It's surprising how difficult it can be to make paint splatter as Pollock did or to choose colors that convey the same relationships that Rothko filed on his canvases. The qualities of paint, its properties and characteristics, were an important focus for Pollock as an "action painter". To Rothko it was color. The kind of art made by artists that focus on specific elements of art (elements like line, point, shape, color, time, space, rhythm and repetition, et cetera) is not what the collected consciousness of humanity was used to during the 1940s and on, shortly after WWII. It is certain that the presence of a nuclear reality greatly affected the psyche of the world and was, in large part, a pivotal force upon the content of human life and communications (fine art being one of the many areas). In art, this further deepened the questioning of traditions and orthodoxies that was already occurring since the mid 18oos.
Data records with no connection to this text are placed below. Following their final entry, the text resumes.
Definition spec_refreshInterval (s : SmoothingSpeed) : Z :=
  match s with slow => 1000 | medium => 700 | fast => 400 end.

(** The clock readings an event makes, in the order in which they are made.
    A tick reads the clock three times (lines 226, 273, 276); the timeout
    callback reads [Date.now()] (line 301) itself and leaves [new Date()]
    (line 296) to the updater, which runs after it. *)
Definition readings (e : Event) : list Z :=
  match e with
  | AnimationFrame _ clk => [now clk; nowAtStart clk; nowAtCheck clk]
  | TimeoutFires f => [nowAtNotify f; newDate f]
  | IntervalFires | SettingsChange _ | DeviceCleanup => []
  end.

Fixpoint ascending_from (t : Z) (l : list Z) : bool :=
  match l with
  | [] => true
  | x :: rest => (t <=? x) && ascending_from x rest
  end.

(** The clock never runs backwards during the events [evs]. *)
Definition chronological (evs : list Event) : bool :=
  let l := flat_map readings evs in ascending_from (hd 0 l) l.

Definition isTimeout (e : Event) : bool :=
  match e with TimeoutFires _ => true | _ => false end.

Definition armed (st : App) : bool :=
  match timers (host st) with [] => false | _ :: _ => true end.

(** The detector is idle: no episode in progress, no emission pending. *)
Definition idle (st : App) : bool :=
  unset (loudStartTimeRef (refs st))
  && negb (isEventOccurring (refs st))
  && negb (armed st).

(** No entry of the log is older than an entry behind it. *)
Fixpoint newest_first (log : list SoundEvent) : Prop :=
  match log with
  | [] => True
  | e :: rest =>
      (forall e', In e' rest -> timestamp e' <= timestamp e)
      /\ newest_first rest
  end.

(** The flag [isEventOccurring] is up exactly while one timer is armed. *)
Definition pending_consistent (st : App) : Prop :=
  if isEventOccurring (refs st)
  then exists tm, timers (host st) = [tm]
  else timers (host st) = [].

(** The pending emission and the flag go together, an armed timer was armed
    after the cooldown, and the log holds clock readings of the past, newest
    first; [t] is the latest clock reading. *)
Definition detector_inv (L : Z) (st : App) (t : Z) : Prop :=
  L <= lastNotifyTime (refs st)
  /\ pending_consistent st
  /\ (armed st = true -> lastNotifyTime (refs st) + 7000 < t)
  /\ (forall e, In e (events (view st)) -> timestamp e <= t)
  /\ newest_first (events (view st)).

(** The sizes of the three bounded buffers. *)
Definition buffers_bounded (st : App) : Prop :=
  (List.length (history (view st)) <= 100)%nat
  /\ (List.length (sessionHistory (view st)) <= 480)%nat
  /\ (List.length (events (view st)) <= 50)%nat.

(** Running [evs] from [s0]: either the episode has no start, or it started
    at a tick of [evs] since which every tick has read above threshold. *)
Definition episode_inv (toString : Q -> string) (s0 : App) (evs : list Event)
  : Prop :=
  match loudStartTimeRef (refs (run toString s0 evs)) with
  | None => True
  | Some s =>
      exists pre d0 c0 rest,
        evs = pre ++ AnimationFrame d0 c0 :: rest
        /\ loud_run toString (run toString s0 pre)
             (AnimationFrame d0 c0 :: rest) = true
        /\ s = nowAtStart c0
  end.

(** The latest clock reading after the events [evs], [t] before them. *)
Definition clock_after (t : Z) (evs : list Event) : Z :=
  last (flat_map readings evs) t.

(** A few concrete inputs. *)
Definition tick (t : Z) : Clock := {| now := t; nowAtStart := t; nowAtCheck := t |}.

Definition firing (t : Z) : Firing :=
  {| randomId := "k3j9x0q2a"; newDate := t; nowAtNotify := t |}.

Definition quietRoom : Settings :=
  {| threshold := 50; durationThreshold := 2;
     calibrationOffset := 0; smoothingSpeed := medium |}.

(** [n] ticks reading [currentDb], the first at [start], one every [period]
    milliseconds. *)
Fixpoint steady (currentDb : Z) (start : Z) (period : Z) (n : nat)
  : list Event :=
  match n with
  | O => []
  | S n' =>
      AnimationFrame currentDb (tick start)
      :: steady currentDb (start + period) period n'
  end.

(** A wall-clock reading to start concrete runs from. *)
Definition T0 : Z := 1700000000000.

(** A buffer of [bufferLength = 512] samples of silence. *)
Definition silence : list R := repeat 0%R 512.

(* ================================================================== *)
(** ** Further parts of the component and of the main process *)

From Stdlib Require Import Ascii.

(** *** Vocabulary for runs *)

(** The readings of the ticks of a run, in order. *)
Definition tick_readings (evs : list Event) : list Z :=
  flat_map (fun e => match e with
                     | AnimationFrame d _ => [d]
                     | _ => []
                     end) evs.

(** The readings of the ticks whose clock reading is a multiple of three,
    which are the ones line 261 lets into the live history. *)
Definition pushed_readings (evs : list Event) : list Z :=
  flat_map (fun e => match e with
                     | AnimationFrame d clk =>
                         if Z.rem (now clk) 3 =? 0 then [d] else []
                     | _ => []
                     end) evs.

Definition isInterval (e : Event) : bool :=
  match e with IntervalFires => true | _ => false end.

Definition isCleanup (e : Event) : bool :=
  match e with DeviceCleanup => true | _ => false end.

(** A stretch of events in which every tick reads at or below the threshold
    in force at that tick. *)
Fixpoint quiet_run (toString : Q -> string) (st : App) (evs : list Event)
  : bool :=
  match evs with
  | [] => true
  | e :: rest =>
      match e with
      | AnimationFrame currentDb _ => negb (above (refs st) currentDb)
      | _ => true
      end && quiet_run toString (step toString st e) rest
  end.

(** A logged event and the notification sent with it: the same peak, and
    the label of that peak. *)
Definition logged_with (toString : Q -> string) (e : SoundEvent)
    (n : Notification) : Prop :=
  title n = "Sustained Noise Detected!"%string
  /\ label e = getDbLabel (db e)
  /\ exists limit, body n = notificationBody toString (db e) limit.

(** *** The mount effect (lines 122-155) *)

(** The object [JSON.parse(saved)] yields: a field that is missing reads
    [undefined]. *)
Record Saved : Set := {
  savedThreshold : option Z;
  savedDeviceId : option string;
  savedDurationThreshold : option Q;
  savedCalibrationOffset : option Z;
  savedSmoothingSpeed : option SmoothingSpeed
}.

(** What the settings effect stores (lines 158-164). *)
Definition persisted (s : Settings) (selectedDevice : string) : Saved :=
  {| savedThreshold := Some (threshold s);
     savedDeviceId := Some selectedDevice;
     savedDurationThreshold := Some (durationThreshold s);
     savedCalibrationOffset := Some (calibrationOffset s);
     savedSmoothingSpeed := Some (smoothingSpeed s) |}.

(** [if (x)] on a number that may be [undefined]. *)
Definition truthyZ (x : option Z) : option Z :=
  match x with
  | Some z => if z =? 0 then None else Some z
  | None => None
  end.

Definition truthyQ (x : option Q) : option Q :=
  match x with
  | Some q => if Qeq_bool q 0 then None else Some q
  | None => None
  end.

Definition truthyString (x : option string) : option string :=
  match x with
  | Some s => if String.eqb s EmptyString then None else Some s
  | None => None
  end.

Definition orElse {A : Type} (x : option A) (d : A) : A :=
  match x with Some a => a | None => d end.

(** Lines 123-146: each field that passes its test is copied into the React
    state and into its ref; the smoothing speed also sets the coefficient
    and the refresh interval. *)
Definition loadSettings (saved : option Saved) (st : App) : App :=
  match saved with
  | None => st
  | Some o =>
      let r := refs st in
      let v := view st in
      let s := settings v in
      {| refs := {| lastNotifyTime := lastNotifyTime r;
                    thresholdRef :=
                      orElse (truthyZ (savedThreshold o)) (thresholdRef r);
                    smoothedDbRef := smoothedDbRef r;
                    durationRef :=
                      orElse (truthyQ (savedDurationThreshold o)) (durationRef r);
                    loudStartTimeRef := loudStartTimeRef r;
                    calibrationRef :=
                      orElse (savedCalibrationOffset o) (calibrationRef r);
                    smoothingAlphaRef :=
                      match savedSmoothingSpeed o with
                      | Some sp => Q_or (alphas sp) (1 # 4)
                      | None => smoothingAlphaRef r
                      end;
                    displayIntervalRef :=
                      match savedSmoothingSpeed o with
                      | Some sp => Z_or (intervals sp) 700
                      | None => displayIntervalRef r
                      end;
                    lastDisplayUpdateRef := lastDisplayUpdateRef r;
                    sessionPeakRef := sessionPeakRef r;
                    eventPeakRef := eventPeakRef r;
                    isEventOccurring := isEventOccurring r |};
         view := {| displayDb := displayDb v;
                    peak := peak v;
                    history := history v;
                    isAlerting := isAlerting v;
                    events := events v;
                    sessionHistory := sessionHistory v;
                    settings :=
                      {| threshold :=
                           orElse (truthyZ (savedThreshold o)) (threshold s);
                         durationThreshold :=
                           orElse (truthyQ (savedDurationThreshold o))
                             (durationThreshold s);
                         calibrationOffset :=
                           orElse (savedCalibrationOffset o)
                             (calibrationOffset s);
                         smoothingSpeed :=
                           orElse (savedSmoothingSpeed o) (smoothingSpeed s) |} |};
         host := host st |}
  end.

(** The effects of the first commit in the order of their declaration: the
    load, then the settings effect with the values of the first render; the
    state the load has set causes a second render, after which the settings
    effect runs again with the loaded values. *)
Definition mountSettings (saved : option Saved) (st : App) : App :=
  let first := settingsEffect (settings (view st)) (loadSettings saved st) in
  settingsEffect (settings (view (loadSettings saved st))) first.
Some scholars point to Cézanne as the grandfather of modern art but along with the styles of Van Gogh, Matisse, Picasso and others as you go up (further along) the timeline, it is easier to see what that all really means as the messages behind the artists' works become much more audible in this context. These earlier artist's were already rebelling in their pre-WWII period, but they were rebelling against the accepted methods employed to represent an image or symbol through medium. Post WWII, with the introduction of the smallest particles known to science, Einstein's relativity theory and the fracturing of the relationship between the collective consciousness and mythology, the rebellion shifted not only against how an image should be conveyed but the very images and symbols that have been the focus of art itself, were also brought into question. Pollock and Rothko (who are only two of many others) were artists that began to break the anatomy of art down to its very skeleton. Art's conversations no longer became a narrative of scenery or symbology, but a meditation of the very elements and principles of design.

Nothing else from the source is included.